2. Unit Definition of PrtP Enzyme Activity First, 0.4 ml of 30 mM MES-NaOH buffer (pH 6.5) containing 0.02% FTC-casein was added to 0.1 ml of a commercial proteolytic enzyme trypsin solution (manufactured by Sigma, enzyme activity). 11,100 Unit / mg) was added and reacted at 30 ° C. for 1 hour. 1.2 ml of 5% trichloroacetic acid was added, mixed by vortexing, and allowed to stand at room temperature for 15 minutes. 0.3 ml of the supernatant obtained by centrifugation at 15000 × g for 5 minutes was mixed with 2 ml of 500 mM Tris-HCl (pH 8.5), and the fluorescence intensity was measured. The measurement was performed using an MTP-800AFC / Lab microplate reader (Corona Electric Co., Ltd.) under conditions of an excitation wavelength of 490 nm and a fluorescence wavelength of 530 nm.
On the other hand, instead of the trypsin solution, a living cell body of Lactococcus lactis having a PrtP enzyme gene prepared by the method described later, a crushed cell body product, or a PrtP enzyme fraction was added, and a decomposition reaction was performed in the same manner. As a result, the fluorescence intensity value obtained by decomposing one unit of trypsin was converted into a PrtP enzyme in the case of degrading with a live cell of Lactococcus lactis having a PrtP enzyme gene, a crushed cell or a PrtP enzyme fraction. One enzyme unit of activity was defined.

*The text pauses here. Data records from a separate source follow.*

(* ===== verification/BaseStream.v ===== *)
(** * A running stream

    [src/src/stream/ibase_stream.cpp] and [src/src/stream/probes.cpp]. The state
    of [IBaseStream] is a record; its methods are transformers of it that also
    list what they tell the client and the pipeline. GStreamer is not modelled:
    a bus message or a probe's event is an argument of the handler that
    receives it. *)

From S2P Require Import Prelude Platform StreamTypes Stats.

(* [src/src/stream/ibase_stream.h:38-38 ExitStatus] *)
Inductive ExitStatus := EXIT_SELF | EXIT_INNER.

#[export] Instance ExitStatus_eq_dec : EqDecision ExitStatus.
Proof. solve_decision. Defined.

(** The constants of [ibase_stream.h] and [ibase_stream.cpp]. *)
(* [src/src/stream/ibase_stream.h:61-66 no_data_panic_sec] *)
Definition no_data_panic_sec : Z := 60.
(* [src/src/stream/config.h:24-24 report_delay_sec] *)
Definition report_delay_sec : Z := 10.
(* [src/src/stream/ibase_stream.cpp:40-40 MIN_OUT_DATA] *)
Definition MIN_OUT_DATA : Z := 4 * 1024 * 60.
(* [src/src/stream/ibase_stream.cpp:41-41 MIN_IN_DATA] *)
Definition MIN_IN_DATA : Z := 4 * 1024 * 60.
(* [src/src/stream/ibase_stream.h:60-60 InitedFlag] *)
Definition INITED_VIDEO : Z := 1.
(* [src/src/stream/ibase_stream.h:60-60 InitedFlag] *)
Definition INITED_AUDIO : Z := 2.

(** ** Probes *)

(* [src/src/stream/probes.h:33-42 Consistency] *)
Record Consistency := {
  k_segment : bool;
  k_eos : bool;
  k_expect_flush : bool;
  k_flushing : bool;
  k_saw_stream_start : bool;
  k_saw_serialized_event : bool
}.
(* ===== verification/Probes.v ===== *)
(** * The life of the probes

    [src/src/stream/probes.cpp] and the parts of [src/src/stream/ibase_stream.cpp]
    that make and delete probes. A [Probe] is an object of the stream; a pad of
    GStreamer that it is linked to keeps its address, as the user data of its
    callbacks. The two sides are one store here: which objects live, and which
    addresses the pads hold. *)

From S2P Require Import Prelude Platform StreamTypes Stats BaseStream.

Inductive pad_direction := PadUnknown | PadSrc | PadSink.

Section Probes.
Context `{CommonLib}.

(** ** The store *)

(** [pb_probe] has the attributes that [BaseStream] works with. *)
(* [src/src/stream/probes.h:44-74 Probe] *)
Record probe_object := { pb_probe : Probe; pb_id_buffer : Z; pb_pad : option nat }.

(** [pw_hooks] is GStreamer's: the numbers under which a pad has callbacks, and
    their user data; [pw_gone]: the pads that it has deleted. [pw_objects]: the probes that live, by address. *)
Record pad_world := {
  pw_hooks : gmap (nat * Z) nat;
  pw_gone : gset nat;
  pw_objects : gmap nat probe_object;
  pw_next : nat;
  pw_probe_in : list nat;
  pw_probe_out : list nat;
  pw_stream : stream
}.

Definition world_init (s : stream) : pad_world :=
  {| pw_hooks := ∅; pw_gone := ∅; pw_objects := ∅; pw_next := 0; pw_probe_in := []; pw_probe_out := []; pw_stream := s |}.

Definition set_hooks (f : gmap (nat * Z) nat -> gmap (nat * Z) nat) (w : pad_world) : pad_world :=
  {| pw_hooks := f (pw_hooks w); pw_gone := pw_gone w; pw_objects := pw_objects w; pw_next := pw_next w;
     pw_probe_in := pw_probe_in w; pw_probe_out := pw_probe_out w; pw_stream := pw_stream w |}.
Definition set_objects (f : gmap nat probe_object -> gmap nat probe_object) (w : pad_world) : pad_world :=
  {| pw_hooks := pw_hooks w; pw_gone := pw_gone w; pw_objects := f (pw_objects w); pw_next := pw_next w;
     pw_probe_in := pw_probe_in w; pw_probe_out := pw_probe_out w; pw_stream := pw_stream w |}.
Definition set_lists (i o : list nat) (w : pad_world) : pad_world :=
  {| pw_hooks := pw_hooks w; pw_gone := pw_gone w; pw_objects := pw_objects w; pw_next := pw_next w;
     pw_probe_in := i; pw_probe_out := o; pw_stream := pw_stream w |}.
Definition set_pw_stream (s : stream) (w : pad_world) : pad_world :=
  {| pw_hooks := pw_hooks w; pw_gone := pw_gone w; pw_objects := pw_objects w; pw_next := pw_next w;
     pw_probe_in := pw_probe_in w; pw_probe_out := pw_probe_out w; pw_stream := s |}.

Definition add_gone (pad : nat) (w : pad_world) : pad_world :=
  {| pw_hooks := pw_hooks w; pw_gone := {[pad]} ∪ pw_gone w; pw_objects := pw_objects w; pw_next := pw_next w;
     pw_probe_in := pw_probe_in w; pw_probe_out := pw_probe_out w; pw_stream := pw_stream w |}.

(** Following the address of an object that was deleted has no defined result. *)
Definition probe_at (p : nat) (w : pad_world) : outcome probe_object :=
  match pw_objects w !! p with Some o => Ok o | None => Abort (UndefinedBehaviour "use of a deleted Probe") end.

(** Nor has following that of a pad. *)
Definition live_pad (pad : nat) (w : pad_world) : outcome unit :=
  if decide (pad ∈ pw_gone w) then Abort (UndefinedBehaviour "use of a deleted GstPad") else Ok tt.

(** ** Probes *)

(** GStreamer's: the direction of a pad. *)
Context (direction : nat -> pad_direction).

(* [src/src/stream/probes.cpp:30-33 Probe::Probe] *)
Definition new_probe (name : probe_kind) (id : Z) (w : pad_world) : nat * pad_world :=
  let o := {| pb_probe := {| p_kind := name; p_id := id; p_consistency := consistency_init |};
              pb_id_buffer := 0; pb_pad := None |} in
  (pw_next w,
   {| pw_hooks := pw_hooks w; pw_gone := pw_gone w; pw_objects := <[pw_next w := o]> (pw_objects w); pw_next := S (pw_next w);
      pw_probe_in := pw_probe_in w; pw_probe_out := pw_probe_out w; pw_stream := pw_stream w |}).

(* [src/src/stream/probes.cpp:80-83 Probe::ClearInner] *)
Definition ClearInner (p : nat) (w : pad_world) : outcome pad_world :=
  o ← probe_at p w;
  Ok (set_objects <[p := {| pb_probe := pb_probe o; pb_id_buffer := 0; pb_pad := None |}]> w).

(* [src/src/stream/probes.cpp:105-108 Probe::destroy_callback_probe] *)
Definition destroy_callback_probe (user_data : nat) (w : pad_world) : outcome pad_world := ClearInner user_data w.

(** GStreamer takes a callback off a pad, and then tells its owner. *)
Definition drop_callback (pad : nat) (id : Z) (w : pad_world) : outcome pad_world :=
  match pw_hooks w !! (pad, id) with
  | None => Ok w
  | Some user_data => destroy_callback_probe user_data (set_hooks (delete (pad, id)) w)
  end.

Fixpoint drop_callbacks (pad : nat) (ids : list Z) (w : pad_world) : outcome pad_world :=
  match ids with [] => Ok w | id :: ids => w ← drop_callback pad id w; drop_callbacks pad ids w end.
Definition pad_ids (pad : nat) (w : pad_world) : list Z :=
  (fun x => x.1.2) <$> filter (fun x => x.1.1 = pad) (map_to_list (pw_hooks w)).

(** A pad goes with the last reference to it: GStreamer takes its callbacks off. *)
Definition gst_pad_gone (pad : nat) (w : pad_world) : outcome pad_world :=
  w ← drop_callbacks pad (pad_ids pad w) w; Ok (add_gone pad w).

Definition gst_pad_remove_probe (pad : nat) (id : Z) (w : pad_world) : outcome pad_world :=
  live_pad pad w ;; drop_callback pad id w.

(* [src/src/stream/probes.cpp:72-78 Probe::Clear] *)
Definition Clear (p : nat) (w : pad_world) : outcome pad_world :=
  o ← probe_at p w;
  match pb_pad o with
  | None => Ok w
  | Some pad => gst_pad_remove_probe pad (pb_id_buffer o) w
  end.

(** [answer]: the number that [gst_pad_add_probe] gives, or zero when it adds
    nothing. *)
(* [src/src/stream/probes.cpp:43-70 Probe::Link] *)
Definition Link (p : nat) (pad : option nat) (answer : Z) (w : pad_world) : outcome pad_world :=
  match pad with
  | None => Ok w
  | Some pad =>
      w ← Clear p w;
      live_pad pad w ;;
      match direction pad with
      | PadUnknown => Abort (NotReached "direction of a pad")
      | PadSrc | PadSink =>
          if (answer =? 0)%Z then critical_log "Cannot add probe" ;; Ok w
          else
            o ← probe_at p w;
            Ok (set_objects <[p := {| pb_probe := pb_probe o; pb_id_buffer := answer; pb_pad := Some pad |}]>
                  (set_hooks <[(pad, answer) := p]> w))
      end
  end.

(* [src/src/stream/probes.cpp:85-91 Probe::LinkPads] *)
Definition LinkPads (p : nat) (pad : option nat) (answer : Z) (w : pad_world) : outcome pad_world :=
  match pad with None => Ok w | Some _ => Link p pad answer w end.

(* [src/src/stream/probes.cpp:35-37 Probe::~Probe] *)
Definition delete_probe (p : nat) (w : pad_world) : outcome pad_world :=
  w ← Clear p w; Ok (set_objects (delete p) w).

(** ** The stream *)

Definition push_probe (kind : probe_kind) (probe : nat) (w : pad_world) : pad_world :=
  match kind with
  | PROBE_IN => set_lists (pw_probe_in w ++ [probe]) (pw_probe_out w) w
  | PROBE_OUT => set_lists (pw_probe_in w) (pw_probe_out w ++ [probe]) w
  end.

(** [LinkInputPad] and [LinkOutputPad]. *)
(* [src/src/stream/ibase_stream.cpp:188-198 IBaseStream::LinkInputPad] *)
Definition link_stream_pad (kind : probe_kind) (pad : option nat) (id : Z) (answer : Z) (w : pad_world) : outcome pad_world :=
  let '(probe, w) := new_probe kind id w in
  w ← LinkPads probe pad answer w;
  Ok (push_probe kind probe w).

Fixpoint delete_probes (l : list nat) (w : pad_world) : outcome pad_world :=
  match l with [] => Ok w | p :: l => w ← delete_probe p w; delete_probes l w end.

(* [src/src/stream/ibase_stream.cpp:232-237 IBaseStream::ClearOutProbes] *)
Definition delete_out_probes (w : pad_world) : outcome pad_world :=
  w ← delete_probes (pw_probe_out w) w; Ok (set_lists (pw_probe_in w) [] w).

(* [src/src/stream/ibase_stream.cpp:239-244 IBaseStream::ClearInProbes] *)
Definition delete_in_probes (w : pad_world) : outcome pad_world :=
  w ← delete_probes (pw_probe_in w) w; Ok (set_lists [] (pw_probe_out w) w).

(** The probes' part of the destructor; the elements that it deletes next are
    those whose pads these were. *)
(* [src/src/stream/ibase_stream.cpp:296-299 IBaseStream::~IBaseStream] *)
Definition stream_destroy (w : pad_world) : outcome pad_world := w ← delete_out_probes w; delete_in_probes w.

(** Something passes a pad: its callback of that number runs. *)
(* [src/src/stream/probes.cpp:53-57 Probe::Link] *)
Definition pad_callback (now : Z) (pad : nat) (id : Z) (data : probe_data) (w : pad_world) : outcome pad_world :=
  match pw_hooks w !! (pad, id) with
  | None => Ok w
  | Some user_data =>
      o ← probe_at user_data w;
      let callback := match direction pad with PadSrc => source_callback_probe_buffer | _ => sink_callback_probe_buffer end in
      let '(probe, s, _) := callback now (pb_probe o) data (pw_stream w) in
      Ok (set_pw_stream s
            (set_objects <[user_data := {| pb_probe := probe; pb_id_buffer := pb_id_buffer o; pb_pad := pb_pad o |}]> w))
  end.

(** What happens to probes: the stream links a pad, something passes a pad,
    GStreamer drops a callback, or a pad with all of them, the stream is
    destroyed. *)
Inductive probe_event :=
| PadLinked (kind : probe_kind) (pad : option nat) (id : Z) (answer : Z)
| DataPassed (now : Z) (pad : nat) (id : Z) (data : probe_data)
| CallbackDropped (pad : nat) (id : Z)
| PadGone (pad : nat)
| StreamGone.

Definition probe_react (e : probe_event) (w : pad_world) : outcome pad_world :=
  match e with
  | PadLinked kind pad id answer => link_stream_pad kind pad id answer w
  | DataPassed now pad id data => pad_callback now pad id data w
  | CallbackDropped pad id => drop_callback pad id w
  | PadGone pad => gst_pad_gone pad w
  | StreamGone => stream_destroy w
  end.

(** GStreamer's promises: a pad that it hands out is there and has a direction, and a number that
    a pad gives to a callback is not in use on that pad. *)
Definition possible (e : probe_event) (w : pad_world) : Prop :=
  match e with
  | PadLinked _ (Some pad) _ answer => (pad ∉ pw_gone w) /\ direction pad <> PadUnknown /\ pw_hooks w !! (pad, answer) = None
  | _ => True
  end.

Definition probe_step (w w' : pad_world) : Prop := exists e, possible e w /\ probe_react e w = Ok w'.

(** ** Theorems *)

(** Callbacks and objects know each other: what a pad holds is a live probe that
    is linked under that number, and a probe that thinks it is linked is held. A
    pad that is gone holds nothing. *)
Record linked (w : pad_world) : Prop := {
  lk_hook k p : pw_hooks w !! k = Some p ->
    exists o, pw_objects w !! p = Some o /\ pb_pad o = Some k.1 /\ pb_id_buffer o = k.2;
  lk_object p o pad : pw_objects w !! p = Some o -> pb_pad o = Some pad -> pw_hooks w !! (pad, pb_id_buffer o) = Some p;
  lk_pad k p : pw_hooks w !! k = Some p -> k.1 ∉ pw_gone w
}.

(** The lists of the stream hold every live probe once. *)
Record owned (w : pad_world) : Prop := {
  ow_live p : is_Some (pw_objects w !! p) <-> p ∈ pw_probe_out w ++ pw_probe_in w;
  ow_once : NoDup (pw_probe_out w ++ pw_probe_in w);
  ow_next p : p ∈ pw_probe_out w ++ pw_probe_in w -> p < pw_next w
}.

Definition unlink_object (o : probe_object) : probe_object :=
  {| pb_probe := pb_probe o; pb_id_buffer := 0; pb_pad := None |}.

(** Taking a callback off a pad: its probe forgets the pad. *)
Lemma drop_callback_spec pad id w :
  linked w ->
  exists w', drop_callback pad id w = Ok w' /\ linked w' /\
    pw_hooks w' = delete (pad, id) (pw_hooks w) /\
    pw_objects w' = match pw_hooks w !! (pad, id) with
                    | Some p => alter unlink_object p (pw_objects w) | None => pw_objects w end /\
    w' = set_hooks (fun _ => pw_hooks w') (set_objects (fun _ => pw_objects w') w).
Proof.
  intros Hw. unfold drop_callback. destruct (pw_hooks w !! (pad, id)) as [p|] eqn:Hh.
  - destruct (lk_hook w Hw _ _ Hh) as (o & Ho & Hpad & Hid). cbn in Hpad, Hid.
    unfold destroy_callback_probe, ClearInner, probe_at. cbn. rewrite Ho. cbn. eexists. split; [done|].
    assert (Ha : <[p := unlink_object o]> (pw_objects w) = alter unlink_object p (pw_objects w)).
    { apply map_eq. intros q. destruct (decide (q = p)) as [->|]; [by rewrite lookup_insert_eq, lookup_alter_eq, Ho|].
      by rewrite lookup_insert_ne, lookup_alter_ne by done. }
    split; [|by split_and!]. constructor; cbn; intros *.
    + intros [Hk Hl]%lookup_delete_Some. destruct (lk_hook w Hw _ _ Hl) as (o' & Ho' & Hp' & Hi').
      assert (p0 <> p) by (intros ->; apply Hk; rewrite Ho in Ho'; destruct k; cbn in *; congruence).
      exists o'. by rewrite lookup_insert_ne.
    + intros [[<- <-]|[Hne Ho']]%lookup_insert_Some Hp; [done|].
      rewrite lookup_delete_ne; [by eapply lk_object|]. intros [= <- He].
      pose proof (lk_object w Hw _ _ _ Ho' Hp) as Hl. rewrite <-He, Hh in Hl. congruence.
    + intros [_ Hl]%lookup_delete_Some. by eapply lk_pad.
  - exists w. split_and!; try done; [|by destruct w]. by rewrite delete_id.
Qed.

(** [Clear] at a live probe, linked or not. *)
Lemma Clear_spec p o w :
  linked w -> pw_objects w !! p = Some o ->
  exists w' o', Clear p w = Ok w' /\ linked w' /\ pw_objects w' !! p = Some o' /\ pb_pad o' = None /\
    dom (pw_objects w') = dom (pw_objects w) /\ (forall k, pw_hooks w !! k = None -> pw_hooks w' !! k = None) /\
    w' = set_hooks (fun _ => pw_hooks w') (set_objects (fun _ => pw_objects w') w).
Proof.
  intros Hw Ho. unfold Clear, probe_at. rewrite Ho. cbn. destruct (pb_pad o) as [pad|] eqn:Hp.
  - unfold gst_pad_remove_probe, live_pad. rewrite decide_False by (by apply (lk_pad w Hw _ _ (lk_object w Hw _ _ _ Ho Hp))).
    destruct (drop_callback_spec pad (pb_id_buffer o) w Hw) as (w' & Hr & Hw' & Hh & Hob & He).
    rewrite (lk_object w Hw _ _ _ Ho Hp) in Hob. exists w', (unlink_object o). split_and!; try done.
    + by rewrite Hob, lookup_alter_eq, Ho.
    + by rewrite Hob, dom_alter_L.
    + intros k Hk. rewrite Hh. apply lookup_delete_None. by right.
  - exists w, o. split_and!; try done. by destruct w.
Qed.
Section MosaicStream.
Context `{JsonC} `{UrlLib} `{PathLib} `{UnnamedCodes} `{GstLib} `{!MediaLib}.

(* [src/src/stream/streams/mosaic_stream.h:49-96 MosaicStream] *)
Record mosaic_stream := { mo_dec : decoder; mo_options : MosaicImageOptions }.

Abbreviation mmethod := (hact mosaic_stream decode_event).

Definition on_decoder {A} (m : hact decoder decode_event A) : mmethod A := fun s =>
  let '(a, d, es) := m (mo_dec s) in (a, {| mo_dec := d; mo_options := mo_options s |}, es).

Definition set_sreams (l : list MosaicStreamInfo) (o : MosaicImageOptions) : MosaicImageOptions :=
  {| screen_size := screen_size o; right_padding := right_padding o; sreams := l |}.
Definition set_sound (ch : list AudioChannelInfo) (s : MosaicStreamInfo) : MosaicStreamInfo :=
  {| img := img s; sound_channels := ch |}.

(** [options_.sreams[id].sound.channels = f(...)], when there is such a stream. *)
Definition change_channels (id : Z) (f : list AudioChannelInfo -> list AudioChannelInfo) (s : mosaic_stream) : mosaic_stream :=
  let l := sreams (mo_options s) in
  {| mo_dec := mo_dec s;
     mo_options := set_sreams
       (if (id <? Z.of_nat (length l))%Z then alter (fun x => set_sound (f (sound_channels x)) x) (Z.to_nat id) l else l)
       (mo_options s) |}.

(** [GetElementId(name, &elem_id)], after which [elem_id] is read. *)
Definition element_id (name : string) : outcome (option Z) :=
  match GetElementId name with
  | None => Ok None
  | Some None => Abort (UndefinedBehaviour "elem_id is not set")
  | Some (Some id) => Ok (Some id)
  end.
(* ===== verification/Signals.v ===== *)
(** * Callbacks of GStreamer

    What a stream registers with GStreamer and GLib while its pipeline is made
    and while it runs, and what its destructor takes back:
    [Element::RegisterCallback] and [Element::~Element] of
    [src/src/stream/elements/element.cpp], the methods of
    [src/src/stream/streams/] that connect signals with the functions that GLib
    calls for them, and the sources of [IBaseStream::Exec]. *)

From S2P Require Import Prelude Platform StreamTypes Stats Constants Uris Options Configs Gst Elements Builders Mosaic BaseStream Streams.

#[export] Instance supported_elements_eq_dec : EqDecision SupportedElements.
Proof. solve_decision. Defined.
#[export] Instance element_eq_dec : EqDecision element.
Proof. solve_decision. Defined.

(** ** Signals of elements *)

(** The functions that are given to GLib, by the class they belong to. *)
Inductive callback :=
| SrcDecodeBin_decodebin_pad_added_callback
| SrcDecodeBin_decodebin_autoplugger_callback
| SrcDecodeBin_decodebin_autoplug_select_callback
| SrcDecodeBin_decodebin_autoplug_sort_callback
| SrcDecodeBin_decodebin_element_added_callback
| SrcDecodeBin_decodebin_element_removed_callback
| Mosaic_decodebin_pad_added_callback
| Mosaic_decodebin_autoplugger_callback
| Mosaic_decodebin_autoplug_sort_callback
| Mosaic_decodebin_element_added_callback
| Mosaic_cairo_draw_callback
| PlaylistRelay_need_data_callback
| PlaylistEncoding_need_data_callback
| TimeShiftRecorder_path_setter_callback
| TimeShiftRecorder_path_setter_full_callback.

#[export] Instance callback_eq_dec : EqDecision callback.
Proof. solve_decision. Defined.

(** [g_signal_connect] gives 0 for a signal that the class of the instance has
    not; otherwise a number that is not in use. *)
Class SignalLib := { g_has_signal : SupportedElements -> string -> bool }.

(** Elements are told apart by the stream whose pipeline holds them; [cn_data]
    is the stream that the callback gets. *)
Record connection := {
  cn_id : Z;
  cn_instance : nat * element;
  cn_signal : string;
  cn_callback : callback;
  cn_data : nat
}.

(** The connections that GLib keeps, the numbers that each [Element] object
    remembers, and the pads that elements were asked for. *)
Record signal_world := {
  sw_next : Z;
  sw_connections : list connection;
  sw_signals : list (nat * element * Z);
  sw_pads : list (nat * element * string)
}.

Definition set_connections (next : Z) (l : list connection) (w : signal_world) : signal_world :=
  {| sw_next := next; sw_connections := l; sw_signals := sw_signals w; sw_pads := sw_pads w |}.
Definition set_signals (l : list (nat * element * Z)) (w : signal_world) : signal_world :=
  {| sw_next := sw_next w; sw_connections := sw_connections w; sw_signals := l; sw_pads := sw_pads w |}.
Definition set_pads (l : list (nat * element * string)) (w : signal_world) : signal_world :=
  {| sw_next := sw_next w; sw_connections := sw_connections w; sw_signals := sw_signals w; sw_pads := l |}.

(** What GLib and GStreamer complain about. *)
Inductive glib_warning := NoSuchHandler (id : Z) | NullElement (what : string).

Abbreviation sig := (hact signal_world glib_warning).

Section Signals.
Context `{SignalLib}.

(** The stream whose pipeline holds the element, and the element. *)
Implicit Types el : nat * element.

Definition g_signal_connect (el : nat * element) (signal_name : string) (cb : callback) (user_data : nat) : sig Z :=
  if el_valid el.2 && g_has_signal (el_type el.2) signal_name then
    id ← hgets sw_next;
    hmodify (fun w => set_connections (id + 1)
      (sw_connections w ++ [{| cn_id := id; cn_instance := el; cn_signal := signal_name; cn_callback := cb; cn_data := user_data |}]) w) ;;
    mret id
  else mret 0%Z.

Definition g_signal_handler_disconnect (el : nat * element) (id : Z) : sig unit :=
  l ← hgets sw_connections;
  if existsb (fun c => bool_decide (cn_id c = id) && bool_decide (cn_instance c = el)) l then
    hmodify (fun w => set_connections (sw_next w) (filter (fun c => ~ (cn_id c = id /\ cn_instance c = el)) (sw_connections w)) w)
  else hemit (NoSuchHandler id).

(* [src/src/stream/elements/element.cpp:98-106 Element::RegisterCallback] *)
Definition RegisterCallback (el : nat * element) (signal_name : string) (cb : callback) (user_data : nat) : sig bool :=
  id ← g_signal_connect el signal_name cb user_data;
  if (id =? 0)%Z then mret false
  else hmodify (fun w => set_signals (sw_signals w ++ [(el, id)]) w) ;; mret true.

(* [src/src/stream/elements/element.cpp:108-110 Element::UnRegisterCallback] *)
Definition UnRegisterCallback (el : nat * element) (signal_id : Z) : sig unit := g_signal_handler_disconnect el signal_id.

(** [delete el]. *)
(* [src/src/stream/elements/element.cpp:90-96 Element::~Element] *)
Definition Element_destroy (el : nat * element) : sig unit :=
  signals ← hgets sw_signals;
  hact_iter (fun x => UnRegisterCallback el x.2) (filter (fun x => x.1 = el) signals) ;;
  hmodify (fun w => set_signals (filter (fun x => x.1 <> el) (sw_signals w)) w).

3. Preparation of milk protein degradation product First, a dairy medium containing 10% (W / W) reduced skim milk powder containing 70 mM disodium β-glycerophosphate was sterilized at 95 ° C. for 30 minutes, and the seed culture of each strain was determined. Inoculated with 3% and cultured at 30 ° C. for 16 hours. At this time, 0.5% glucose and 0.05% yeast extract were added to the medium as required by the strain. Thereafter, the pH was adjusted to 6.8 using 1% trisodium citrate and an aqueous sodium hydroxide solution, and the cells were obtained by centrifugation. Next, the cells were washed twice with 30 mM MES-NaOH buffer (pH 6.5) containing 10 mM calcium chloride, suspended in the same buffer, and washed cells (live cells) concentrated 10 times. Moreover, the heat processing for 10 minutes were performed at 90 degreeC with respect to a part of microbial cell.
Next, 1% of viable cells or heat-treated cells was added to a 50 mM Tris-HCl buffer (pH 6.5) solution containing 1% casein, and the mixture was maintained at 30 ° C. for 24 hours with gentle stirring. After the reaction, it was sterilized by heating at 90 ° C. for 10 minutes, adjusted to pH 4.6 with hydrochloric acid, and the supernatant was collected by centrifugation. The collected solution was adjusted to pH 6.5 with an aqueous sodium hydroxide solution and concentrated to 1/50 volume by freeze concentration.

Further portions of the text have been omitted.